November 17, 2024

Europe Expected to Levy Big Fine Against Microsoft

It would be the first time the European Union has punished a company for neglecting to comply with the terms of an antitrust settlement. Microsoft and European antitrust officials reached a settlement over the browser-access issue in 2009. But last October, the Union’s antitrust chief, Joaquín Almunia, charged Microsoft with failing to live up to its terms.

Mr. Almunia’s office could not be reached, and Microsoft officials declined to comment, although the company has previously emphasized that the failure was a mistake it regretted.

Mr. Alumunia had warned Microsoft last summer that on some occasions its software was still not providing users to the full access to competing Web browser programs, as called for in the 2009 settlement. The company apologized in July, calling it a technical problem of which it had only recently become aware.

In October Mr. Almunia put Microsoft on notice that it must include adequate access to rival browsers in European versions of its next-generation operating system, Windows 8, which was about to go on sale.

The significance of the action expected Wednesday could reach beyond Microsoft. It come as Mr. Almunia’s office is negotiating with Google to try to settle the commission’s concerns about that company’s dominance of the Internet search and advertising markets.

“It’s important for the commission to show it’s serious in this case because this will set a precedent, and because the commission increasingly uses settlements to help reach solutions more quickly especially in the fast-moving technology sector,” said Nicolas Petit, a professor in competition law and economics at the University of Liege in Belgium.

“The commission also has an incentive to slap on a big fine in this case to ensure that companies, which are hard to monitor, get the message that it will be costly down the road if they get caught defying settlement orders,” said Mr. Petit.

In theory, Mr. Almunia can levy a fine totaling up to 10 percent of a company’s global annual l revenue. In Microsoft’s case that could mean a penalty of $7 billion, but analysts say it is highly unlikely to reach that level.

The largest single fine ever levied by the European authorities in an antitrust case was €1.1 billion, or $1.4 billion, in 2009 against Intel for abusing its dominance in the computer chip market.
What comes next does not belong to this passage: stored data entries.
(** X19.  A player [Player.__init__] has built holds no direction, is
    in the normal state and not hit, with health 28, no image and the
    redraw flag set.  Its first [adjust_frames] therefore shows a frame
    of the composited clip of its starting direction although no key
    is held, and the next one, with still no key held, keeps that
    image and queries no clip. *)
Theorem fresh_player_first_frame (start : Direction) (equips : Equipped)
  (rest : Others) (p0 : Player) (now later : Z) :
  Player_init start equips rest = Ok p0 ->
  let clip := anim_at (all_animations p0) false Normal start in
  let p1 := adjust_frames get_next_frame now p0 in
  let p2 := adjust_frames get_next_frame later p1 in
  (direction_stack p0 = [] /\ action_state p0 = Normal
   /\ hit_state p0 = false /\ health p0 = 28 /\ image p0 = None
   /\ redraw p0 = true /\ controls p0 = set_controls
   /\ make_all_animations equips = Ok (all_animations p0))
  /\ image p1 = Some (snd (get_next_frame clip now))
  /\ direction p1 = start
  /\ image p2 = image p1
  /\ all_animations p2 = all_animations p1.
Proof.
  intros Hinit clip p1 p2. unfold Player_init in Hinit.
  destruct (make_all_animations equips) as [all|e]; [|discriminate].
  cbn [bind] in Hinit. injection Hinit as Hp0. subst p0.
  assert (H1 : p1
    = set_redraw false
        (set_image (Some (snd (get_next_frame clip now)))
           (set_all_animations
              (anim_put all false Normal start
                 (fst (get_next_frame clip now)))
              (mkPlayer start [] set_controls equips all None Normal false
                 true 28 rest))))
    by (apply adjust_frames_still; reflexivity).
  assert (H2 : p2 = p1).
  { unfold p2. apply adjust_frames_idle; rewrite H1; reflexivity. }
  rewrite H2. split; [now repeat split|].
  rewrite H1. now repeat split.
Qed.

End StateMachine.

(** * Properties of movement and of the tick *)

Section Moving.

Context `{Pygame} {Num Rect Rest : Type}.

Variable mul : Num -> Num -> Num.
Variable add : Num -> Num -> Num.
Variable DIRECT_DICT : Direction -> Num * Num.
Variable set_topleft : Num * Num -> Rect -> Rect.
Variable get_next_frame : Anim -> Z -> Anim * Surface.
Variable weapon_attack :
  Item -> Mover (Num := Num) (Rect := Rect) (Rest := Rest) -> Z ->
  Mover (Num := Num) (Rect := Rect) (Rest := Rest).

Implicit Types (p : Mover (Num := Num) (Rect := Rect) (Rest := Rest)).

Lemma move_geometry (dt : Num) p :
  let moved := move mul add DIRECT_DICT dt p in
  old_position (others moved) = exact_position (others p)
  /\ rect (others moved) = rect (others p)
  /\ speed (others moved) = speed (others p)
  /\ (direction_stack p = [] ->
      exact_position (others moved) = exact_position (others p))
  /\ (forall below d,
        direction_stack p = below ++ [d] ->
        exact_position (others moved)
        = (add (fst (exact_position (others p)))
             (mul (mul (speed (others p)) (fst (DIRECT_DICT d))) dt),
           add (snd (exact_position (others p)))
             (mul (mul (speed (others p)) (snd (DIRECT_DICT d))) dt))).
Proof.
  unfold move. destruct (direction_stack p) as [|top rest'] eqn:Hs; simpl.
  - repeat split; auto. intros below d Hb. destruct below; discriminate.
  - repeat split; auto; [discriminate|].
    intros below d Hb.
    assert (Hlast : last rest' top = d).
    { rewrite <- (last_cons top rest' d), Hb. apply last_last. }
    now rewrite Hlast.
Qed.

Lemma move_state (dt : Num) p :
  let moved := move mul add DIRECT_DICT dt p in
  action_state moved = action_state p
  /\ redraw moved = redraw p
  /\ hit_state moved = hit_state p
  /\ health moved = health p
  /\ direction moved = direction p
  /\ direction_stack moved = direction_stack p
  /\ image moved = image p
  /\ all_animations moved = all_animations p.
Proof.
  unfold move. destruct (direction_stack p) eqn:Hs; simpl;
    rewrite ?Hs; now repeat split.
Qed.

(** X20.  [move] keeps the position it starts from as the old
    position, and [collide_with_solid] right after it puts the player
    and its rectangle back there, whatever the step was.  With no
    direction held [move] does not change the position; with a
    direction held it adds the speed times the vector of the top of
    the stack times the time step to each coordinate. *)
Theorem collision_undoes_move (dt : Num) p :
  let moved := move mul add DIRECT_DICT dt p in
  let back := collide_with_solid set_topleft moved in
  old_position (others moved) = exact_position (others p)
  /\ exact_position (others back) = exact_position (others p)
  /\ old_position (others back) = exact_position (others p)
  /\ rect (others back)
     = set_topleft (exact_position (others p)) (rect (others p))
  /\ (direction_stack p = [] ->
      exact_position (others moved) = exact_position (others p))
  /\ (forall below d,
        direction_stack p = below ++ [d] ->
        exact_position (others moved)
        = (add (fst (exact_position (others p)))
             (mul (mul (speed (others p)) (fst (DIRECT_DICT d))) dt),
           add (snd (exact_position (others p)))
             (mul (mul (speed (others p)) (snd (DIRECT_DICT d))) dt))).
Proof.
  intros moved back.
  destruct (move_geometry dt p) as (Hold & Hrect & _ & Hstill & Hstep).
  fold moved in Hold, Hrect, Hstill, Hstep.
  unfold back, collide_with_solid. simpl.
  rewrite Hold, Hrect. now repeat split.
Qed.

Lemma adjust_frames_keeps (now : Z) p :
  action_state (adjust_frames get_next_frame now p) = action_state p
  /\ equipped (adjust_frames get_next_frame now p) = equipped p
  /\ others (adjust_frames get_next_frame now p) = others p
  /\ direction_stack (adjust_frames get_next_frame now p)
     = direction_stack p
  /\ redraw (adjust_frames get_next_frame now p) = false.
Proof.
  unfold adjust_frames.
  destruct (direction_stack p) as [|top below] eqn:Hs;
    cbv beta iota zeta; cbn [direction_stack set_direction]; rewrite ?Hs;
    destruct (_ || _ || _); try destruct (get_next_frame _ _);
    simpl; rewrite ?Hs; now repeat split.
Qed.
Intel is still appealing that ruling.

Microsoft has paid a long series of fines to European regulators over the past decade.

In 2008, Microsoft was fined nearly €900 million in so-called periodic penalties for defying a decision that regulators had imposed on the company.
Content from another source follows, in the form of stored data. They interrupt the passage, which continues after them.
(** * mtd_debug: the MTD device-transfer engine, embedded in Rocq

    A shallow embedding of [project/make_meta/mtd_updateEngeen/mtd_debug.c]:
    geometry query ([getmeminfo], [getregions], [showinfo]), erase
    ([erase_flash]), the two bulk copies ([flash_to_file], [file_to_flash]),
    the size renderer ([printsize]) and the four commands
    ([mtd_debug_info], [mtd_debug_read], [mtd_debug_write], [mtd_debug_erase]).

    The program talks to the kernel and to libc at every step.  Those calls
    are modelled by an oracle [os] that answers a call given the history of
    the run, and every call and every line of output is recorded in a trace.
    Buffer contents are not tracked: a read or a write is its byte count. *)

From Stdlib Require Import ZArith List String Ascii Bool Lia.
From Equations Require Import Equations.
Import ListNotations.

Open Scope string_scope.
Open Scope list_scope.
Open Scope Z_scope.

(** ** Machine integers

    The board is an ILP32 target: [int] is 32 bits and two's complement,
    [size_t] and [u_int32_t] are 32 bits and unsigned. *)

Module C.

Definition to_size_t (z : Z) : Z := z mod 2 ^ 32.

Definition to_int (z : Z) : Z :=
  let u := z mod 2 ^ 32 in if u <? 2 ^ 31 then u else u - 2 ^ 32.

Definition INT_MAX : Z := 2 ^ 31 - 1.

End C.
In June, the General Court, the second-highest in the Union, handed a small victory to Microsoft by reducing the fine by €39 million to €860 million after finding that the commission had miscalculated the amount.

Microsoft also paid fines of €497 million and €281 million for separate but related offenses, bringing the total to €1.7 billion during its battles so far with European regulators.
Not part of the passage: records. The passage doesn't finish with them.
Lemma reduce_ordered slugs l acc :
  reduce (step slugs) l [] = inr acc ->
  forall k bucket,
    obj_get acc k = Some bucket -> ordered (by_name localeCompare) bucket.
Proof.
  apply (reduce_invariant (step slugs)
           (fun _ acc =>
              forall k bucket,
                obj_get acc k = Some bucket ->
                ordered (by_name localeCompare) bucket)).
  - intros k bucket. discriminate.
  - intros done [slug p] acc0 acc1 Hinv Hstep k bucket. simpl in Hstep.
    pose proof (categorize_inr _ _ _ _ _ Hstep) as Hd.
    destruct (categorize_returns slugs acc0 slug p Hd)
      as (acc' & Heq & Hsame & Hother & _).
    rewrite Heq in Hstep. injection Hstep as <-.
    destruct (String.eqb_spec (primary_key p) k) as [<-|Hne].
    + rewrite Hsame. intros [= <-]. apply Array_sort_ordered.
      * intros a b. apply localeCompare_total.
      * intros a b c. apply localeCompare_trans.
    + rewrite (Hother _ Hne). apply Hinv.
Qed.

End GroupFacts.

(** ** The merged catalogue *)

Section MergeFacts.

Context {A B : Type} (g : A -> B).

Lemma obj_get_assign_all (l : obj A) (acc : obj B) k :
  obj_get (fold_left (fun acc kv => obj_set acc (fst kv) (g (snd kv))) l acc)
          k
  = match obj_get (rev l) k with
    | Some a => Some (g a)
    | None => obj_get acc k
    end.
Proof.
  revert acc. induction l as [|[k0 a0] l IH]; simpl; intros acc.
  - reflexivity.
  - rewrite IH, obj_get_app. destruct (obj_get (rev l) k); [reflexivity|].
    simpl. rewrite obj_get_set. destruct (k0 =? k); reflexivity.
Qed.

Lemma obj_ok_assign_all (l : obj A) (acc : obj B) :
  obj_ok acc ->
  obj_ok (fold_left (fun acc kv => obj_set acc (fst kv) (g (snd kv))) l acc).
Proof.
  revert acc. induction l as [|x l IH]; simpl; intros acc Hok.
  - exact Hok.
  - apply IH. now apply obj_ok_set.
Qed.

End MergeFacts.

Lemma obj_get_label {A : Type} (f : A -> MappedPort) (o : obj A) k :
  NoDup (Object_keys o) ->
  obj_get (label f o) k = option_map f (obj_get o k).
Proof.
  intros Hnd. unfold label, Object_entries.
  rewrite obj_get_assign_all, obj_get_rev by exact Hnd.
  destruct (obj_get o k); reflexivity.
Qed.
Although Microsoft has lodged court appeals in the past against punishment handed down by the commission, it may be reluctant to do so this time to put the previous acrimony to rest as it focuses on its rivalry with Google. Microsoft is among the companies that have complained about Google’s business practices to the commission.

The latest dispute stemmed from the settlement of a case concerning Microsoft’s dominance in Internet browsers — a dominance that the company has relinquished to market forces in recent years.

In Microsoft’s 2009 settlement, the company did not pay a fine but instead committed to installing a system called Browser Choice Screen with Windows. It was intended to offer users alternatives like Google Chrome and Mozilla Firefox to counter the strength of Internet Explorer, Microsoft’s own browser product. The choice must be offered for five years, according to the agreement.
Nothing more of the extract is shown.